**MATERIAL SUPPLIED:**
****************
(* ===== verification/Base58.v ===== *)
(** * internal/btccrypto/base58.go and the address dispatch of btccrypto.go

    Base58Check decoding and validation of legacy addresses, the unified
    [ValidateAddress], the prefix classifier and the signature-scheme registry. *)
From S2P Require Import Prelude.
From S2P Require Import Sha256.
From S2P Require Import Bech32.

Open Scope Z_scope.

Definition ErrNotBase58 : error := Sentinel "btccrypto: not a base58 address".
Definition ErrUnrecognisedAddress : error :=
  Sentinel "btccrypto: unrecognized address format (not bech32 or base58 mainnet)".

Definition base58Alphabet : list Z :=
  bytes_of_string "123456789ABCDEFGHJKLMNPQRSTUVWXYZabcdefghijkmnopqrstuvwxyz".

(** The accumulation loop; bytes outside ASCII belong to runes outside the alphabet. *)
Fixpoint base58_value (s : list Z) (n : Z) : result Z :=
  match s with
  | [] => Ok n
  | r :: s =>
      match IndexByte base58Alphabet r with
      | None => Err (Errorf "invalid base58 character %q" [r])
      | Some idx => base58_value s (n * 58 + Z.of_nat idx)
      end
  end.

(** [for i := 0; i < len(s) && s[i] == '1'; i++ { leading++ }]. *)
Fixpoint leading_of (c : Z) (s : list Z) : nat :=
  match s with
  | [] => 0
  | b :: s => if b =? c then S (leading_of c s) else 0
  end.

Definition base58Decode (s : list Z) : result (list Z) :=
  n ← base58_value s 0;
  Ok (replicate (leading_of 49 s) 0 ++ big_Bytes n).

Definition Hash256 (b : list Z) : list Z := Sum256 (Sum256 b).

Definition TaggedHash (tag : list Z) (msg : list Z) : list Z :=
  Sum256 (Sum256 tag ++ Sum256 tag ++ msg).

Definition ValidateBase58Address (addr : list Z) : result AddressType :=
  if bool_decide (addr = []) || HasPrefix addr (bytes_of_string "bc1") ||
     HasPrefix addr (bytes_of_string "BC1") ||
     (negb (HasPrefix addr (bytes_of_string "1")) && negb (HasPrefix addr (bytes_of_string "3")))
  then Err ErrNotBase58
  else
    raw ← wrapping "btccrypto: %w" (base58Decode addr);
    if negb (length raw =? 25)%nat
    then Err (Errorf "btccrypto: base58 address decodes to %d bytes, want 25" [Z.of_nat (length raw)])
    else
      let payload := take 21 raw in
      let checksum := drop 21 raw in
      let sum := Hash256 payload in
      if negb (bool_decide (take 4 sum = checksum))
      then Err (Errorf "btccrypto: base58 checksum failed (likely a typo in the address)" [])
      else if nth 0 payload 0 =? 0 then Ok AddressP2PKH
      else if nth 0 payload 0 =? 5 then Ok AddressP2SH
      else Err (Errorf "btccrypto: unsupported base58 version byte 0x%02x (mainnet P2PKH/P2SH only)"
                  [nth 0 payload 0]).

(** ** btccrypto.go *)

Definition AddressType_String (t : AddressType) : string :=
  match t with
  | AddressP2PKH => "P2PKH"
  | AddressP2SH => "P2SH"
  | AddressP2WPKH => "P2WPKH"
  | AddressP2WSH => "P2WSH"
  | AddressP2TR => "P2TR"
  | AddressP2MR => "P2MR"
  | AddressUnknown => "unknown"
  end.

Definition ClassifyAddress (addr : list Z) : AddressType :=
  if HasPrefix addr (bytes_of_string "bc1p") then AddressP2TR
  else if HasPrefix addr (bytes_of_string "bc1q") then
    if (60 <=? length addr)%nat then AddressP2WSH else AddressP2WPKH
  else if HasPrefix addr (bytes_of_string "1") then AddressP2PKH
  else if HasPrefix addr (bytes_of_string "3") then AddressP2SH
  else AddressUnknown.

(** A registered scheme is known by its name; the two registered ones are the
    secp256k1 stubs of secp256k1.go. *)
Definition ErrUnknownScheme : error := Sentinel "btccrypto: unknown signature scheme".
Definition ErrSchemeNotImplemented : error :=
  Sentinel "btccrypto: scheme registered but implementation pending".

Record Scheme := { Scheme_Name : string }.
Notation registry := (gmap string Scheme).

(** Registering a name twice panics. *)
Definition Register (s : Scheme) (r : registry) : result registry :=
  match r !! Scheme_Name s with
  | Some _ => Err (Sentinel "panic: btccrypto: scheme %q registered twice")
  | None => Ok (<[Scheme_Name s := s]> r)
  end.
Definition Lookup (r : registry) (name : string) : result Scheme :=
  match r !! name with
  | Some s => Ok s
  | None => Err (Wrapf "%w: %q" ErrUnknownScheme)
  end.
Definition Schemes (r : registry) : list string :=
  SortStableFunc String.compare (map fst (map_to_list r)).
(** The package's [init]. *)
Definition init : result registry :=
  r ← Register {| Scheme_Name := "ecdsa-secp256k1" |} ∅;
  Register {| Scheme_Name := "schnorr-secp256k1" |} r.

Definition SchemeForAddressType (r : registry) (t : AddressType) : result Scheme :=
  match t with
  | AddressP2PKH | AddressP2SH | AddressP2WPKH | AddressP2WSH => Lookup r "ecdsa-secp256k1"
  | AddressP2TR => Lookup r "schnorr-secp256k1"
  | AddressP2MR => Err (Wrapf "%w: P2MR (BIP-360) not yet implemented" ErrSchemeNotImplemented)
  | AddressUnknown => Err (Wrapf "%w: unknown address type %v" ErrUnknownScheme)
  end.

Section ValidateAddress.
Context (unicodeToLower unicodeToUpper : list Z → list Z).

Definition ValidateAddress (addr : list Z) : result AddressType :=
  match ValidateBech32Address unicodeToLower unicodeToUpper addr with
  | Ok t => Ok t
  | Err e =>
      if negb (errors_Is e ErrNotBech32) then Err e
      else match ValidateBase58Address addr with
      | Ok t => Ok t
      | Err e => if negb (errors_Is e ErrNotBase58) then Err e else Err ErrUnrecognisedAddress
      end
  end.
End ValidateAddress.

Example genesis_address :
  ValidateAddress id id (bytes_of_string "1A1zP1eP5QGefi2DMPTfTL5SLmv7DivfNa") = Ok AddressP2PKH.
Proof. vm_compute. reflexivity. Qed.

Lemma Hash256_spec b : length (Hash256 b) = 32%nat ∧ bytes_ok (Hash256 b).
Proof. split; [apply length_Sum256|apply Sum256_bytes_ok]. Qed.

#[local] Opaque Hash256.

(** * Canonical digit strings *)

Fixpoint strip0 (l : list Z) : list Z :=
  match l with
  | [] => []
  | d :: l' => if d =? 0 then strip0 l' else l
  end.
(** No leading zero. *)
Definition canon (l : list Z) : Prop := match l with 0 :: _ => False | _ => True end.

Lemma strip0_canon l : canon (strip0 l).
Proof.
  induction l as [|d l IH]; simpl; [done|]. destruct (Z.eqb_spec d 0); [done|].
  by destruct d.
Qed.

Lemma leading_strip0 l : l = replicate (leading_of 0 l) 0 ++ strip0 l.
Proof.
  induction l as [|d l IH]; simpl; [done|].
  destruct (Z.eqb_spec d 0) as [->|]; simpl; [by rewrite <- IH|done].
Qed.

Lemma leading_zeros k l : canon l → leading_of 0 (replicate k 0 ++ l) = k.
Proof.
  intros Hc. induction k as [|k IH]; simpl; [|by rewrite IH].
  destruct l as [|d l]; [done|]. simpl. destruct (Z.eqb_spec d 0) as [->|]; done.
Qed.

Lemma strip0_ok B l : digits_ok B l → digits_ok B (strip0 l).
Proof. intros H. rewrite (leading_strip0 l) in H. by apply Forall_app in H as [_ ?]. Qed.

Lemma of_digits_strip0 B l : of_digits B (strip0 l) = of_digits B l.
Proof. by rewrite (leading_strip0 l) at 2; rewrite of_digits_zeros. Qed.

(** A canonical string of [n] digits denotes at least [B ^ (n - 1)]. *)
Lemma canon_lower B d l :
  1 < B → canon (d :: l) → digits_ok B (d :: l) →
  B ^ Z.of_nat (length l) ≤ of_digits B (d :: l).
Proof.
  intros HB Hc [Hd Hl]%Forall_cons. change (d :: l) with ([d] ++ l).
  rewrite of_digits_app. unfold of_digits at 1. cbn [foldl].
  pose proof (of_digits_range B l ltac:(lia) Hl).
  assert (d ≠ 0) by (intros ->; done).
  assert (0 < B ^ Z.of_nat (length l)) by (apply Z.pow_pos_nonneg; lia). nia.
Qed.

Lemma canon_length_le B l1 l2 :
  1 < B → canon l1 → digits_ok B l1 → digits_ok B l2 →
  of_digits B l1 = of_digits B l2 → (length l1 ≤ length l2)%nat.
Proof.
  intros HB Hc H1 H2 He. destruct l1 as [|d l1]; [simpl; lia|].
  pose proof (canon_lower B d l1 HB Hc H1) as Hlo.
  pose proof (of_digits_range B l2 ltac:(lia) H2) as Hr. cbn [length].
  destruct (decide (S (length l1) ≤ length l2)%nat) as [|Hn]; [done|].
  assert (B ^ Z.of_nat (length l2) ≤ B ^ Z.of_nat (length l1)) by (apply Z.pow_le_mono_r; lia).
  lia.
Qed.

Lemma canon_inj B l1 l2 :
  1 < B → canon l1 → canon l2 → digits_ok B l1 → digits_ok B l2 →
  of_digits B l1 = of_digits B l2 → l1 = l2.
Proof.
  intros HB C1 C2 H1 H2 He. apply (of_digits_inj B); auto.
  pose proof (canon_length_le B l1 l2 HB C1 H1 H2 He).
  pose proof (canon_length_le B l2 l1 HB C2 H2 H1 (eq_sym He)). lia.
Qed.

Lemma be_Z_of_digits b : be_Z b = of_digits 256 b.
Proof.
  unfold be_Z, of_digits. generalize 0. induction b as [|x b IH]; intros a; simpl; [done|].
  rewrite IH. f_equal. lia.
Qed.

Lemma big_Bytes_canon v : 0 ≤ v → canon (big_Bytes v) ∧ of_digits 256 (big_Bytes v) = v.
Proof.
  intros Hv. assert (of_digits 256 (big_Bytes v) = v) as Hval
    by (rewrite <- be_Z_of_digits; by apply le_Z_big_Bytes).
  split; [|done]. destruct (decide (v = 0)) as [->|]; [done|].
  destruct (big_len_spec v) as (H1 & H2 & _); [lia|].
  pose proof (length_big_Bytes v) as Hl. pose proof (big_Bytes_ok v) as Hok.
  destruct (big_Bytes v) as [|d l]; [done|]. destruct d; try done. exfalso.
  apply Forall_cons in Hok as [_ Hok]. rewrite <- Hl in H2. cbn [length] in H2.
  replace (Z.of_nat (S (length l)) - 1) with (Z.of_nat (length l)) in H2 by lia.
  pose proof (of_digits_zeros 256 1 l) as Hz. cbn [replicate app] in Hz.
  rewrite Hval in Hz. pose proof (of_digits_range 256 l ltac:(lia) Hok). lia.
Qed.

(** * The reference Base58 encoder *)

Definition b58char (v : Z) : Z := nth (Z.to_nat v) base58Alphabet 0.
(** Two base-58 digits per byte are enough. *)
Definition b58_digits (raw : list Z) : list Z :=
  replicate (leading_of 0 raw) 0 ++
  strip0 (to_digits 58 (2 * length raw) (of_digits 256 raw)).
Definition b58_encode (raw : list Z) : list Z := map b58char (b58_digits raw).

(** Base58Check: version byte, hash160, four bytes of the double hash. *)
Definition b58check (version : Z) (h160 : list Z) : list Z :=
  let payload := version :: h160 in b58_encode (payload ++ take 4 (Hash256 payload)).

Lemma IndexByte_b58char v : 0 ≤ v < 58 → IndexByte base58Alphabet (b58char v) = Some (Z.to_nat v).
Proof.
  intros Hv. pose proof (forallb_words 58
    (λ v, bool_decide (IndexByte base58Alphabet (b58char v) = Some (Z.to_nat v)))
    ltac:(vm_compute; done) v Hv) as H. cbv beta in H. by apply bool_decide_eq_true in H.
Qed.

Lemma b58char_one v : 0 ≤ v < 58 → (b58char v =? 49) = (v =? 0).
Proof.
  intros Hv. pose proof (forallb_words 58 (λ v, Bool.eqb (b58char v =? 49) (v =? 0))
    ltac:(vm_compute; done) v Hv) as H. cbv beta in H. by apply eqb_prop in H.
Qed.

Lemma b58char_inj v w : 0 ≤ v < 58 → 0 ≤ w < 58 → b58char v = b58char w → v = w.
Proof.
  intros Hv Hw H. pose proof (IndexByte_b58char v Hv) as E.
  rewrite H, IndexByte_b58char in E by done. injection E. lia.
Qed.

Lemma map_b58char_inj d1 d2 :
  digits_ok 58 d1 → digits_ok 58 d2 → map b58char d1 = map b58char d2 → d1 = d2.
Proof.
  intros H1. revert d2. induction H1 as [|v d1 Hv _ IH]; intros [|w d2] H2 H; try done.
  apply Forall_cons in H2 as [Hw H2]. cbn [map] in H. injection H as Hs H.
  f_equal; [by apply b58char_inj|by apply IH].
Qed.
(* ===== verification/Script.v ===== *)
(** * internal/btccrypto/script.go

    The locking script of an address, and the check that a coinbase
    transaction pays it.  Offsets are Go [int]s; the lengths read from the
    transaction are compared with what is left before they are used. *)
From S2P Require Import Prelude.
From S2P Require Import Bech32.
From S2P Require Import Base58.

Open Scope Z_scope.

Section ScriptForAddress.
Context (unicodeToLower unicodeToUpper : list Z → list Z).

Definition ScriptForAddress (addr : list Z) : result (list Z) :=
  typ ← ValidateAddress unicodeToLower unicodeToUpper addr;
  match decodeBech32String unicodeToLower unicodeToUpper addr with
  | Ok data =>
      let version := nth 0 data 0 in
      program ← convertBits (slice 1 (length data - 6) data) 5 8 false;
      let op := if 0 <? version then wrap 8 (0x50 + wrap 8 version) else 0x00 in
      Ok ([op; wrap 8 (Z.of_nat (length program))] ++ map (wrap 8) program)
  | Err _ =>
      raw ← base58Decode addr;
      let h := slice 1 21 raw in
      match typ with
      | AddressP2PKH => Ok ([0x76; 0xa9; 0x14] ++ h ++ [0x88; 0xac])
      | AddressP2SH => Ok ([0xa9; 0x14] ++ h ++ [0x87])
      | _ => Err (Errorf "btccrypto: no standard locking script for address type %s"
                    (bytes_of_string (AddressType_String typ)))
      end
  end.
End ScriptForAddress.

(** [readCompactSize(b, &off)]: the value and the advanced offset. *)
Definition readCompactSize (b : list Z) (off : nat) : result (Z * nat) :=
  let out_of_range := Err (Errorf "btccrypto: varint out of range" []) in
  if (length b <=? off)%nat then out_of_range
  else
    let b0 := nth off b 0 in
    if b0 =? 0xfd then
      if (length b <? off + 3)%nat then out_of_range
      else Ok (Z.lor (nth (off + 1) b 0) (Z.shiftl (nth (off + 2) b 0) 8), (off + 3)%nat)
    else if b0 =? 0xfe then
      if (length b <? off + 5)%nat then out_of_range
      else Ok (Z.lor (Z.lor (Z.lor (nth (off + 1) b 0) (Z.shiftl (nth (off + 2) b 0) 8))
                            (Z.shiftl (nth (off + 3) b 0) 16))
                     (Z.shiftl (nth (off + 4) b 0) 24), (off + 5)%nat)
    else if b0 =? 0xff then
      if (length b <? off + 9)%nat then out_of_range
      else Ok (foldl (λ v i, Z.lor v (Z.shiftl (nth (off + 1 + i) b 0) (8 * Z.of_nat i)))
                 0 (seq 0 8), (off + 9)%nat)
    else Ok (b0, (off + 1)%nat).

(** The loop over the inputs: skip outpoint, scriptSig and sequence. *)
Fixpoint skipInputs (fuel : nat) (tx : list Z) (vin : Z) (off : nat) : result nat :=
  if vin <=? 0 then Ok off
  else match fuel with
  | O => Err Diverges
  | S fuel =>
      let bad := Err (Errorf "btccrypto: bad scriptSig length" []) in
      match readCompactSize tx (off + 36) with
      | Err _ => bad
      | Ok (sl, off) =>
          if Z.of_nat (length tx) - Z.of_nat off <? sl then bad
          else skipInputs fuel tx (vin - 1) (off + Z.to_nat sl + 4)
      end
  end.

(** The loop over the outputs. *)
Fixpoint scanOutputs (fuel : nat) (tx script : list Z) (vout : Z) (off : nat) : result bool :=
  if vout <=? 0 then Ok false
  else match fuel with
  | O => Err Diverges
  | S fuel =>
      let bad := Err (Errorf "btccrypto: bad output script length" []) in
      match readCompactSize tx (off + 8) with
      | Err _ => bad
      | Ok (pkLen, off) =>
          if Z.of_nat (length tx) - Z.of_nat off <? pkLen then bad
          else if bool_decide (slice off (off + Z.to_nat pkLen) tx = script) then Ok true
          else scanOutputs fuel tx script (vout - 1) (off + Z.to_nat pkLen)
      end
  end.

Definition CoinbasePaysScript (tx script : list Z) : result bool :=
  if (length tx <? 10)%nat
  then Err (Errorf "btccrypto: coinbase too short (%d bytes)" [Z.of_nat (length tx)])
  else
    let off := if (nth 4 tx 0 =? 0) && (nth 5 tx 0 =? 1) then 6%nat else 4%nat in
    match readCompactSize tx off with
    | Err _ => Err (Errorf "btccrypto: bad coinbase input count" [])
    | Ok (vin, off) =>
        if vin =? 0 then Err (Errorf "btccrypto: bad coinbase input count" [])
        else
          off ← skipInputs (S (length tx)) tx vin off;
          if (length tx <=? off)%nat
          then Err (Errorf "btccrypto: truncated coinbase inputs" [])
          else match readCompactSize tx off with
          | Err _ => Err (Errorf "btccrypto: bad coinbase output count" [])
          | Ok (vout, off) => scanOutputs (S (length tx)) tx script vout off
          end
    end.
(* ===== verification/Json.v ===== *)
(** * encoding/json, encoding/hex and strconv

    What the sources use of the standard library to read pool input: the JSON
    grammar of encoding/json (whitespace, literals, numbers, strings with
    escapes and surrogate pairs, nesting limit), decoding a value into Go
    targets, hexadecimal coding, [ParseUint], [Atoi] and [ParseFloat].
    Texts are byte lists. *)
From Stdlib Require Import SpecFloat.
From S2P Require Import Prelude.
From S2P Require Import Float64.
From S2P Require Import Utf8.

Open Scope Z_scope.

(** ** Digits *)

Definition digit_val (c : Z) : option Z :=
  if (48 <=? c) && (c <=? 57) then Some (c - 48) else None.
Definition hex_val (c : Z) : option Z :=
  if (48 <=? c) && (c <=? 57) then Some (c - 48)
  else if (97 <=? c) && (c <=? 102) then Some (c - 87)
  else if (65 <=? c) && (c <=? 70) then Some (c - 55)
  else None.
Definition hex_digit (v : Z) : Z := if v <? 10 then v + 48 else v + 87.

(** ** strconv *)

(** [ParseUint(s, base, bits)] for base 10 and 16: the value returned, which is
    0 on a syntax error and the maximum on a range error, and whether it is
    accepted.  The text is scanned left to right, so that a number already out
    of range is a range error whatever follows it. *)
Fixpoint parseUint_loop (val : Z → option Z) (base max n : Z) (s : list Z) : Z * bool :=
  match s with
  | [] => (n, true)
  | c :: s =>
      match val c with
      | None => (0, false)
      | Some d =>
          if max <? n * base + d then (max, false)
          else parseUint_loop val base max (n * base + d) s
      end
  end.
Definition ParseUint (base bits : Z) (s : list Z) : Z * bool :=
  match s with
  | [] => (0, false)
  | _ => parseUint_loop (if base =? 16 then hex_val else digit_val) base (2 ^ bits - 1) 0 s
  end.
(* ===== verification/Metrics.v ===== *)
(** * internal/metrics: the registry and the text exposition

    Counters and gauges, their registration, and the text that a scrape reads.  A
    metric is never removed, so a pointer to it is modelled by the key the
    registry keeps it under.  A panic is [None].  An [io.Writer] accepts a number
    of writes and then fails, possibly after part of a write. *)
From S2P Require Import Prelude.
From S2P Require Import Float64.
From S2P Require Import Utf8.
From S2P Require Import Json.
From S2P Require Import Text.

Open Scope Z_scope.

(** ** Data *)

Notation labelmap := (gmap (list Z) (list Z)).

Record Counter := { c_name : list Z; c_help : list Z; c_labels : labelmap; c_value : Z }.
Record Gauge := { g_name : list Z; g_help : list Z; g_labels : labelmap; g_value : float64 }.

Record writer := { written : list Z; fails : option (nat * nat) }.
Definition Fprint (s : list Z) (w : writer) : writer * option error :=
  match fails w with
  | None => ({| written := written w ++ s; fails := None |}, None)
  | Some (S n, k) => ({| written := written w ++ s; fails := Some (n, k) |}, None)
  | Some (O, k) => ({| written := written w ++ take k s; fails := Some (O, O) |},
                    Some (Sentinel "short write"))
  end.

Definition CollectFunc : Type := writer → writer * option error.

Record Registry := {
  counters : gmap (list Z) Counter;
  gauges : gmap (list Z) Gauge;
  collectors : list CollectFunc;
}.
Definition NewRegistry : Registry := {| counters := ∅; gauges := ∅; collectors := [] |}.
Definition RegisterCollector (fn : CollectFunc) (r : Registry) : Registry :=
  {| counters := counters r; gauges := gauges r; collectors := collectors r ++ [fn] |}.

(** ** Names *)

Definition letter (r : Z) : bool := ((97 <=? r) && (r <=? 122)) || ((65 <=? r) && (r <=? 90)).
Definition digit (r : Z) : bool := (48 <=? r) && (r <=? 57).

(** The loop of both validators; [extra] are the punctuation runes allowed. *)
Definition validRunes (extra : Z → bool) (rs : list Z) : bool :=
  match rs with
  | [] => false
  | r :: rs => (letter r || extra r) && forallb (λ r, letter r || extra r || digit r) rs
  end.
Definition isValidMetricName (name : list Z) : bool :=
  validRunes (λ r, (r =? 95) || (r =? 58)) (runes name).
Definition isValidLabelName (name : list Z) : bool := validRunes (λ r, r =? 95) (runes name).
Definition validateLabelNames (labels : labelmap) : bool :=
  forallb isValidLabelName (map_to_list labels).*1.

(** ** Keys *)

Definition sortedKeys (labels : labelmap) : list (list Z) :=
  SortStableFunc bytes_compare (map_to_list labels).*1.

Definition metricKey (name : list Z) (labels : labelmap) : list Z :=
  name ++ concat (map (λ k, [44] ++ k ++ [61] ++ default [] (labels !! k)) (sortedKeys labels)).

(** ** Counters and gauges *)

Definition gaugeNameExists (m : gmap (list Z) Gauge) (name : list Z) : bool :=
  existsb (λ g, bool_decide (g_name g = name)) (map_to_list m).*2.
Definition counterNameExists (m : gmap (list Z) Counter) (name : list Z) : bool :=
  existsb (λ c, bool_decide (c_name c = name)) (map_to_list m).*2.

Definition NewCounter (name help : list Z) (labels : labelmap) (r : Registry)
    : option (Registry * list Z) :=
  if negb (isValidMetricName name) then None
  else if negb (validateLabelNames labels) then None
  else
    let key := metricKey name labels in
    match counters r !! key with
    | Some _ => Some (r, key)
    | None =>
        if gaugeNameExists (gauges r) name then None
        else Some ({| counters := <[key := {| c_name := name; c_help := help; c_labels := labels;
                                             c_value := 0 |}]> (counters r);
                      gauges := gauges r; collectors := collectors r |}, key)
    end.

Definition NewGauge (name help : list Z) (labels : labelmap) (r : Registry)
    : option (Registry * list Z) :=
  if negb (isValidMetricName name) then None
  else if negb (validateLabelNames labels) then None
  else
    let key := metricKey name labels in
    match gauges r !! key with
    | Some _ => Some (r, key)
    | None =>
        if counterNameExists (counters r) name then None
        else Some ({| counters := counters r;
                      gauges := <[key := {| g_name := name; g_help := help; g_labels := labels;
                                           g_value := fzero |}]> (gauges r);
                      collectors := collectors r |}, key)
    end.

Definition add_value (delta : Z) (c : Counter) : Counter :=
  {| c_name := c_name c; c_help := c_help c; c_labels := c_labels c;
     c_value := wrap 64 (c_value c + delta) |}.
Definition set_value (v : float64) (g : Gauge) : Gauge :=
  {| g_name := g_name g; g_help := g_help g; g_labels := g_labels g; g_value := v |}.

Definition counter_Add (key : list Z) (delta : Z) (r : Registry) : Registry :=
  {| counters := alter (add_value delta) key (counters r); gauges := gauges r;
     collectors := collectors r |}.
Definition counter_Inc (key : list Z) (r : Registry) : Registry := counter_Add key 1 r.
Definition counter_Value (key : list Z) (r : Registry) : Z :=
  from_option c_value 0 (counters r !! key).
Definition gauge_Set (key : list Z) (v : float64) (r : Registry) : Registry :=
  {| counters := counters r; gauges := alter (set_value v) key (gauges r);
     collectors := collectors r |}.
Definition gauge_Value (key : list Z) (r : Registry) : float64 :=
  from_option g_value fzero (gauges r !! key).

(** ** Exposition *)

Definition escapeLabel (v : list Z) : list Z :=
  replaceBytes (λ c, if c =? 92 then Some [92; 92] else if c =? 34 then Some [92; 34]
                     else if c =? 10 then Some [92; 110] else None) v.
Definition escapeHelp (v : list Z) : list Z :=
  replaceBytes (λ c, if c =? 92 then Some [92; 92] else if c =? 10 then Some [92; 110] else None) v.

Definition formatFloat (v : float64) : list Z :=
  if IsNaN v then %"NaN"
  else if IsInf v then (if signbit v then %"-Inf" else %"+Inf")
  else Sprintf_g v.

Definition renderLabels (labels : labelmap) : list Z :=
  match map_to_list labels with
  | [] => []
  | _ => [123] ++ strings_Join [44]
           (map (λ k, k ++ %"=" ++ [34] ++ escapeLabel (default [] (labels !! k)) ++ [34])
              (sortedKeys labels)) ++ [125]
  end.

Inductive kind := metricKindCounter | metricKindGauge.
#[global] Instance kind_eq_dec : EqDecision kind.
Proof. solve_decision. Defined.
Definition kindText (k : kind) : list Z :=
  match k with metricKindCounter => %"counter" | metricKindGauge => %"gauge" end.

Record entry := {
  e_name : list Z; e_help : list Z; e_kind : kind; e_labels : labelmap; e_text : list Z; e_key : list Z }.

Definition counterEntry (c : Counter) : entry :=
  {| e_name := c_name c; e_help := c_help c; e_kind := metricKindCounter; e_labels := c_labels c;
     e_text := FormatUint (c_value c); e_key := metricKey (c_name c) (c_labels c) |}.
Definition gaugeEntry (g : Gauge) : entry :=
  {| e_name := g_name g; e_help := g_help g; e_kind := metricKindGauge; e_labels := g_labels g;
     e_text := formatFloat (g_value g); e_key := metricKey (g_name g) (g_labels g) |}.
****************
**TASK ITEM:** Please make an exact copy of the lines above from the line with "[Z.of_nat (length tx)])" through the line with "(vin, off) =>", both ends included.

**COMPLETED TASK:**
  then Err (Errorf "btccrypto: coinbase too short (%d bytes)" [Z.of_nat (length tx)])
  else
    let off := if (nth 4 tx 0 =? 0) && (nth 5 tx 0 =? 1) then 6%nat else 4%nat in
    match readCompactSize tx off with
    | Err _ => Err (Errorf "btccrypto: bad coinbase input count" [])
    | Ok (vin, off) =>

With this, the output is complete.